Below are lines of data; restate word for word those running from the line containing "the encoder is" to the line containing "(h !! CanonicalHeaderKey k).", inclusive, and no others.

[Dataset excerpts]
-------

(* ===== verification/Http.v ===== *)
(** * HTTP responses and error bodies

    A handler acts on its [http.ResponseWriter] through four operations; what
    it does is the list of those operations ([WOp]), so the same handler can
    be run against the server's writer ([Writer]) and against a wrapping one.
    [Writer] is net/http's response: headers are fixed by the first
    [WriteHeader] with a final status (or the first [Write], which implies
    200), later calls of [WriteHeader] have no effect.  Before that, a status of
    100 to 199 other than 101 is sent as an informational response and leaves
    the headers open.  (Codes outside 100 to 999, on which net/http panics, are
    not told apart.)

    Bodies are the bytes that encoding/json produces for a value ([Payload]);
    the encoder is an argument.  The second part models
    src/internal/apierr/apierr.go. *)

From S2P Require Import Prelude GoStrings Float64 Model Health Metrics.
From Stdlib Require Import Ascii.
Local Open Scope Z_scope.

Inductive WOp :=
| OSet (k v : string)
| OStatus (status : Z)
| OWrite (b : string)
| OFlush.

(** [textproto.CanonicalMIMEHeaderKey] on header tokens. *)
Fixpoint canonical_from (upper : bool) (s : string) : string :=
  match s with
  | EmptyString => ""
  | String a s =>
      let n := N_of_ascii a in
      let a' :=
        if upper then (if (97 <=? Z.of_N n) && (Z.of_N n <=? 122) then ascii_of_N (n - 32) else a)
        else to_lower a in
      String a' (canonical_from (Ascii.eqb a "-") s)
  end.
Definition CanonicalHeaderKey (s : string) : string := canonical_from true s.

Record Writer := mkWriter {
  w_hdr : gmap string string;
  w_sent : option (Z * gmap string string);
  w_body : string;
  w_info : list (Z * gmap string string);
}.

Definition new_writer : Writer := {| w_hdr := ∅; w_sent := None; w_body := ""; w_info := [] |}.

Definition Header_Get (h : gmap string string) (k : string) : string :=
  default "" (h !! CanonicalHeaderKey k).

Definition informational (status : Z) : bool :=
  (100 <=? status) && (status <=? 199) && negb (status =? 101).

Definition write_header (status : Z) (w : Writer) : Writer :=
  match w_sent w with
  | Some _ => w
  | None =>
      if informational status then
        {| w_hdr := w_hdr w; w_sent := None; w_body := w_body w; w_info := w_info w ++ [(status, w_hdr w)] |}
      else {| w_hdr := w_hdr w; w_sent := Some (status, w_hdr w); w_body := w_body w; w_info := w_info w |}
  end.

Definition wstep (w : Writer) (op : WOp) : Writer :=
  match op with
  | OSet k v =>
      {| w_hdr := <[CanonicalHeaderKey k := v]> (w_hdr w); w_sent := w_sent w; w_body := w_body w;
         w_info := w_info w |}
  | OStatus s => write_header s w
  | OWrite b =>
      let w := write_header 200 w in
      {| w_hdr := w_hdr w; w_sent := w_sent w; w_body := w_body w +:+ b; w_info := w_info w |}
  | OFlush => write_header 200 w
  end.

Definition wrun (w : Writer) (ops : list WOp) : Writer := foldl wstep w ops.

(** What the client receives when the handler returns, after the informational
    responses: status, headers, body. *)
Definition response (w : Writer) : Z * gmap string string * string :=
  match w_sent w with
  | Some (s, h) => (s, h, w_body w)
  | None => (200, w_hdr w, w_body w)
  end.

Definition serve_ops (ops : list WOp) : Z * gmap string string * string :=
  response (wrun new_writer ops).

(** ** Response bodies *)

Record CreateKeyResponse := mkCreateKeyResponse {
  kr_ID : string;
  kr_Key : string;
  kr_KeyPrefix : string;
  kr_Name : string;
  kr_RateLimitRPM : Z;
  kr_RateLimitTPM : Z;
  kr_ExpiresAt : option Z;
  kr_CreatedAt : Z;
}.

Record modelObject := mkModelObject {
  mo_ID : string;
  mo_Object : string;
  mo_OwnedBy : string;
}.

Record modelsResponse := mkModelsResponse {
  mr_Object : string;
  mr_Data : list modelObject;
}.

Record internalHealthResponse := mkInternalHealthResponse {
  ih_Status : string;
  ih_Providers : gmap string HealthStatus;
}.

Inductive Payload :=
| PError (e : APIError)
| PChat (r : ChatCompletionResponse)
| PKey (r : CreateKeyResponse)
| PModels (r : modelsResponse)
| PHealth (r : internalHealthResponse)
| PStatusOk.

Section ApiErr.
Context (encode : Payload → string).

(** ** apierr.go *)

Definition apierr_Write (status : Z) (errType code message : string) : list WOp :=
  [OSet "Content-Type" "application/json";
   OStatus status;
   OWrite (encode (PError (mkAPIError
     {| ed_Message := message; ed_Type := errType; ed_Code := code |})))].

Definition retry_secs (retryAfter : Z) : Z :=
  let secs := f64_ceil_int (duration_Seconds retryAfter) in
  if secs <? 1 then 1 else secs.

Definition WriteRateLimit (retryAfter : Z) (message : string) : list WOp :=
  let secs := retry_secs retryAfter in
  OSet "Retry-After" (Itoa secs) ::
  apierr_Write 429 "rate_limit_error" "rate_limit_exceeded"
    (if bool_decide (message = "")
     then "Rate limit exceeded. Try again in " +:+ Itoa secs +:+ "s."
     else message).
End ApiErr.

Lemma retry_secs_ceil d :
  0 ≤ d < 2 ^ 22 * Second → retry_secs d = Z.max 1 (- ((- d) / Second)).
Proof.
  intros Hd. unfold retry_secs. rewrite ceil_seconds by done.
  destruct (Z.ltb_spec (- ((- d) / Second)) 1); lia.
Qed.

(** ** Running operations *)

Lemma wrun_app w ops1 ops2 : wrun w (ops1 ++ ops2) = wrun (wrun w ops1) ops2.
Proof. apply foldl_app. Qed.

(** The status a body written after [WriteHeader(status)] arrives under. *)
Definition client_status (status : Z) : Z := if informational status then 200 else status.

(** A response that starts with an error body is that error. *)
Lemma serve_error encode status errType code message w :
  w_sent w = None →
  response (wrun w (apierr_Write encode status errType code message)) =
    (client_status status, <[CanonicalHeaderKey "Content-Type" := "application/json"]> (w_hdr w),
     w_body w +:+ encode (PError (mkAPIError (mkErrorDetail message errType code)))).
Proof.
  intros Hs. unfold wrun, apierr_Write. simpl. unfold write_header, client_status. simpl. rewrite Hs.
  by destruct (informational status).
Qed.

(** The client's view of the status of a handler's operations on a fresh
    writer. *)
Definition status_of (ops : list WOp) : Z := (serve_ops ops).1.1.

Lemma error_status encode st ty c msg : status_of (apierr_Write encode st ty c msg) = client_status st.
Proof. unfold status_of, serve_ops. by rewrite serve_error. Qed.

-------

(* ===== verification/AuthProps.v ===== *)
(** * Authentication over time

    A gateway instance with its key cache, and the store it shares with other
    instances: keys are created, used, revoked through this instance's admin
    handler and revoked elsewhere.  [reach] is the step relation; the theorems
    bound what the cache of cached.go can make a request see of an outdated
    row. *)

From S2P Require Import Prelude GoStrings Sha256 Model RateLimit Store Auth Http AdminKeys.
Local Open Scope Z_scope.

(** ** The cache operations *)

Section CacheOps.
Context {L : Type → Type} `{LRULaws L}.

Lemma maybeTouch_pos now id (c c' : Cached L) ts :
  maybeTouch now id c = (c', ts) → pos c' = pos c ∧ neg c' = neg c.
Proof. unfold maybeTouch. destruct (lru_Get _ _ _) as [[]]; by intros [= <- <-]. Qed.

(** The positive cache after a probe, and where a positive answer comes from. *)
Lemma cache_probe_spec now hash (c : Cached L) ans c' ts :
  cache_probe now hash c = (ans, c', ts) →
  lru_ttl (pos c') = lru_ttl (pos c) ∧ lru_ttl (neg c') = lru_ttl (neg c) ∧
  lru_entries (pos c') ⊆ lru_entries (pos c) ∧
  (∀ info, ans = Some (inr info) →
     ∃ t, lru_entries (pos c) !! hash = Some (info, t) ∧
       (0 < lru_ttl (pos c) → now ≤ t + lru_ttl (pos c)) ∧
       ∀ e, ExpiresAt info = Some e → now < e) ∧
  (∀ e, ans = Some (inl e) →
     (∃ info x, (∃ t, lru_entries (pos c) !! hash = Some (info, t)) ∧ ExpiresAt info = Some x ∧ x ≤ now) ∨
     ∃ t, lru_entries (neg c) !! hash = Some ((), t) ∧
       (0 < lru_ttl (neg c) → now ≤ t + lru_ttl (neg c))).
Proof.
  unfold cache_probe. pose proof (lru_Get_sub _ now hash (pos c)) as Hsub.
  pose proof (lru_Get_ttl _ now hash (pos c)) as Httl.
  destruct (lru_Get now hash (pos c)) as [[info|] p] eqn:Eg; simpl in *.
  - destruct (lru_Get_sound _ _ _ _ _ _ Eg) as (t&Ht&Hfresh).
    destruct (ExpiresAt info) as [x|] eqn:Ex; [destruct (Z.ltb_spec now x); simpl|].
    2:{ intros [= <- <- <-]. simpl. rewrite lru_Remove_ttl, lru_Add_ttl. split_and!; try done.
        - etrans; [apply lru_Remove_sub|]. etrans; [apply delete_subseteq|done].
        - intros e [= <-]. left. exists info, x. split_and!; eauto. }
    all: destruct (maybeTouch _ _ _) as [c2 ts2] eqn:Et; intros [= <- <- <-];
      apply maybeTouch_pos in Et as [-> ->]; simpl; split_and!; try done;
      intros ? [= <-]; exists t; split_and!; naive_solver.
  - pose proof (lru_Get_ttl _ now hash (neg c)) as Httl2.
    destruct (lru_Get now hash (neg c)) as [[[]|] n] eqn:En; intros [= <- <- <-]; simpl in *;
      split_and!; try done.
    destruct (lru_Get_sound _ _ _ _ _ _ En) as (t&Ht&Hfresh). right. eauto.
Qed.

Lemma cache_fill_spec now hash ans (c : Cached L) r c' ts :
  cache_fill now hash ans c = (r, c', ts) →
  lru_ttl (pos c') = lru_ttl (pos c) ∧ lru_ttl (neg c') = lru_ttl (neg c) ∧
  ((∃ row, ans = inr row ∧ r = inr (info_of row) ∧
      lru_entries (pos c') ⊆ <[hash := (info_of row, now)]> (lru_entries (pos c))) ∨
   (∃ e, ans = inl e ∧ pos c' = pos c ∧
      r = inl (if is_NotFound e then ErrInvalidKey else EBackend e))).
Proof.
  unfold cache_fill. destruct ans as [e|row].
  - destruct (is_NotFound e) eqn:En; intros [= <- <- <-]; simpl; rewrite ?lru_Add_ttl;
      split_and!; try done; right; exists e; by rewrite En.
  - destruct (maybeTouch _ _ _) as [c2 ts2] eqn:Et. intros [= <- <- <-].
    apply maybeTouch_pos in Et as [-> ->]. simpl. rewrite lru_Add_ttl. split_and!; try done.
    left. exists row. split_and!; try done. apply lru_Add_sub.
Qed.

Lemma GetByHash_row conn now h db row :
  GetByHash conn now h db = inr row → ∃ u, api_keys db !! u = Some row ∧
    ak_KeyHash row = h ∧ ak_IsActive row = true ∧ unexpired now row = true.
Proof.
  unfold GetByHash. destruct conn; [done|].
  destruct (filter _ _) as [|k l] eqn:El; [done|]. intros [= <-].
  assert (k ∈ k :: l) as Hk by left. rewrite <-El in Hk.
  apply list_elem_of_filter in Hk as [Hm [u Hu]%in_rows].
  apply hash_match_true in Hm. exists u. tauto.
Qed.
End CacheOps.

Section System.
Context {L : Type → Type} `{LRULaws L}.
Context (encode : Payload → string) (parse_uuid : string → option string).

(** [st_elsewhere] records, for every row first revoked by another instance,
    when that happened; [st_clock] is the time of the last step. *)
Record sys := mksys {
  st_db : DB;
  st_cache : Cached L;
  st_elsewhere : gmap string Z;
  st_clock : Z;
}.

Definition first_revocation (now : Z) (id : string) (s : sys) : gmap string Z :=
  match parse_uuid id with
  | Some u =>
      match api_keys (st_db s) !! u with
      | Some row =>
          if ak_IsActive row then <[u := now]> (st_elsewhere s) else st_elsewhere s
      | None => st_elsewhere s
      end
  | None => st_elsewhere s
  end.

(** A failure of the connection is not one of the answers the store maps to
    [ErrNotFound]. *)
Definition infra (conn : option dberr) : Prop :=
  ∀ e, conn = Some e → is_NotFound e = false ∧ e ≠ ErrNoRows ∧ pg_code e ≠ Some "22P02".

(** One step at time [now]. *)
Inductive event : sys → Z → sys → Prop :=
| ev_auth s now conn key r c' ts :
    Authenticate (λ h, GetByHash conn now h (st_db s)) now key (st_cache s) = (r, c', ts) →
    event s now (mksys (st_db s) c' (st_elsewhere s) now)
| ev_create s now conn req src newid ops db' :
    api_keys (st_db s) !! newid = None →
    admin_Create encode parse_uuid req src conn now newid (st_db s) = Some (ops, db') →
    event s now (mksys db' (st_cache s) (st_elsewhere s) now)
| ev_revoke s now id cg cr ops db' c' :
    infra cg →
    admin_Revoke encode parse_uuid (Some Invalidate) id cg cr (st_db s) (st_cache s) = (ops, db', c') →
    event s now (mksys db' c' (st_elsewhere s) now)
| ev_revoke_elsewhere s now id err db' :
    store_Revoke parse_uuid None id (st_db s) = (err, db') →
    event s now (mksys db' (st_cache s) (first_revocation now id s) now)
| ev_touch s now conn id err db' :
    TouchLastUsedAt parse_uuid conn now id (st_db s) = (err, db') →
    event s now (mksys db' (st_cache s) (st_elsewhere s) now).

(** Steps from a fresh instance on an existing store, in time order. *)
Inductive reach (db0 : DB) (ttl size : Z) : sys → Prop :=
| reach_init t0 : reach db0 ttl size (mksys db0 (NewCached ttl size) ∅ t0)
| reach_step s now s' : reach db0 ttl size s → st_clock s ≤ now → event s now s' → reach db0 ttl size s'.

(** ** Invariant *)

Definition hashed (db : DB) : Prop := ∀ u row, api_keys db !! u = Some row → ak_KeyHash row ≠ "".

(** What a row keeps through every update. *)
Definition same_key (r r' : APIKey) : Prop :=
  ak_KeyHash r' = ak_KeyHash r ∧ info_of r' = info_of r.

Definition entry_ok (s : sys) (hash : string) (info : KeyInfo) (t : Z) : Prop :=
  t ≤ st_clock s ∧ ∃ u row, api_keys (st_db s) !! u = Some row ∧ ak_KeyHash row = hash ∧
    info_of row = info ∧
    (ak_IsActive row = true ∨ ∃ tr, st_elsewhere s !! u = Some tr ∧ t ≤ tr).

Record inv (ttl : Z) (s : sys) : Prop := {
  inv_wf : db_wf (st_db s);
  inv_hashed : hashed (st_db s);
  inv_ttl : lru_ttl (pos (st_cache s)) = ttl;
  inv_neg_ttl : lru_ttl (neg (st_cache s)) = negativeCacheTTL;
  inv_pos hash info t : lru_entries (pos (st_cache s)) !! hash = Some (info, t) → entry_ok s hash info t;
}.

-------

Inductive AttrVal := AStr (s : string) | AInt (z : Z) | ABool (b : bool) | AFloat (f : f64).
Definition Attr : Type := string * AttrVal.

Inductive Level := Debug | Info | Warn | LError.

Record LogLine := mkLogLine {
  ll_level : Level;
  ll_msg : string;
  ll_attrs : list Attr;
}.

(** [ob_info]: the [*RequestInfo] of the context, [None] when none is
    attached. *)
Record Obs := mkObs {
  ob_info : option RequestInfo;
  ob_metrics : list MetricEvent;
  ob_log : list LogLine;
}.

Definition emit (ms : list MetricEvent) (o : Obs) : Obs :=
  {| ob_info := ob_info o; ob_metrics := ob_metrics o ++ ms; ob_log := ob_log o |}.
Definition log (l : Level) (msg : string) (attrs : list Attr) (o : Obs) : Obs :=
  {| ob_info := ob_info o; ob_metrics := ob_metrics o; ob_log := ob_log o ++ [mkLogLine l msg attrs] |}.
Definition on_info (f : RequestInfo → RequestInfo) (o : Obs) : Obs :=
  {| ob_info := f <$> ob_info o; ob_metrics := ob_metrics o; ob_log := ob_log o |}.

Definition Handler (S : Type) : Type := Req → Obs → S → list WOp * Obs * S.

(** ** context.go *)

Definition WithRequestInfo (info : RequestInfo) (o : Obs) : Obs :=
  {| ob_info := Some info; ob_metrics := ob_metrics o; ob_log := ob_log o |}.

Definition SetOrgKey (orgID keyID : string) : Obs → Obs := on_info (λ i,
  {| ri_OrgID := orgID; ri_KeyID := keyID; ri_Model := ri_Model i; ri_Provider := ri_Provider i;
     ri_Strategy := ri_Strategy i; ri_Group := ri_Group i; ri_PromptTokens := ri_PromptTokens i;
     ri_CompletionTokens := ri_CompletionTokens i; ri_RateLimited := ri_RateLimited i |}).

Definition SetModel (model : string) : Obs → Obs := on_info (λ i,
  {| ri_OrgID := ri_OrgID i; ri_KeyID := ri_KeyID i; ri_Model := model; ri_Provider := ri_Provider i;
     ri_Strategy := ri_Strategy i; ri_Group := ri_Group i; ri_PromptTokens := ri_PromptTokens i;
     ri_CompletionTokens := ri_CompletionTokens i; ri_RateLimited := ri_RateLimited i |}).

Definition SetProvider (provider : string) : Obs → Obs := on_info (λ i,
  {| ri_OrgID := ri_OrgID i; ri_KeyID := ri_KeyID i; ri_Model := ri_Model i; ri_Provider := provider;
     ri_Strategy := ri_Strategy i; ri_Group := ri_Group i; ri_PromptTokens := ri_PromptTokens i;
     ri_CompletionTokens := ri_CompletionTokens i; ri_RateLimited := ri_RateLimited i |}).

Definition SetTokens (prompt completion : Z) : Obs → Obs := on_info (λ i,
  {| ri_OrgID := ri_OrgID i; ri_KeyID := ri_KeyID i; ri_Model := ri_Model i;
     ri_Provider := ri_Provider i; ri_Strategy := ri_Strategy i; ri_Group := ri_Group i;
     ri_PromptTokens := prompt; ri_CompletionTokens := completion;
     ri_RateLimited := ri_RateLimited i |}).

-------

**Response to the exercise:**
    the encoder is an argument.  The second part models
    src/internal/apierr/apierr.go. *)

From S2P Require Import Prelude GoStrings Float64 Model Health Metrics.
From Stdlib Require Import Ascii.
Local Open Scope Z_scope.

Inductive WOp :=
| OSet (k v : string)
| OStatus (status : Z)
| OWrite (b : string)
| OFlush.

(** [textproto.CanonicalMIMEHeaderKey] on header tokens. *)
Fixpoint canonical_from (upper : bool) (s : string) : string :=
  match s with
  | EmptyString => ""
  | String a s =>
      let n := N_of_ascii a in
      let a' :=
        if upper then (if (97 <=? Z.of_N n) && (Z.of_N n <=? 122) then ascii_of_N (n - 32) else a)
        else to_lower a in
      String a' (canonical_from (Ascii.eqb a "-") s)
  end.
Definition CanonicalHeaderKey (s : string) : string := canonical_from true s.

Record Writer := mkWriter {
  w_hdr : gmap string string;
  w_sent : option (Z * gmap string string);
  w_body : string;
  w_info : list (Z * gmap string string);
}.

Definition new_writer : Writer := {| w_hdr := ∅; w_sent := None; w_body := ""; w_info := [] |}.

Definition Header_Get (h : gmap string string) (k : string) : string :=
  default "" (h !! CanonicalHeaderKey k).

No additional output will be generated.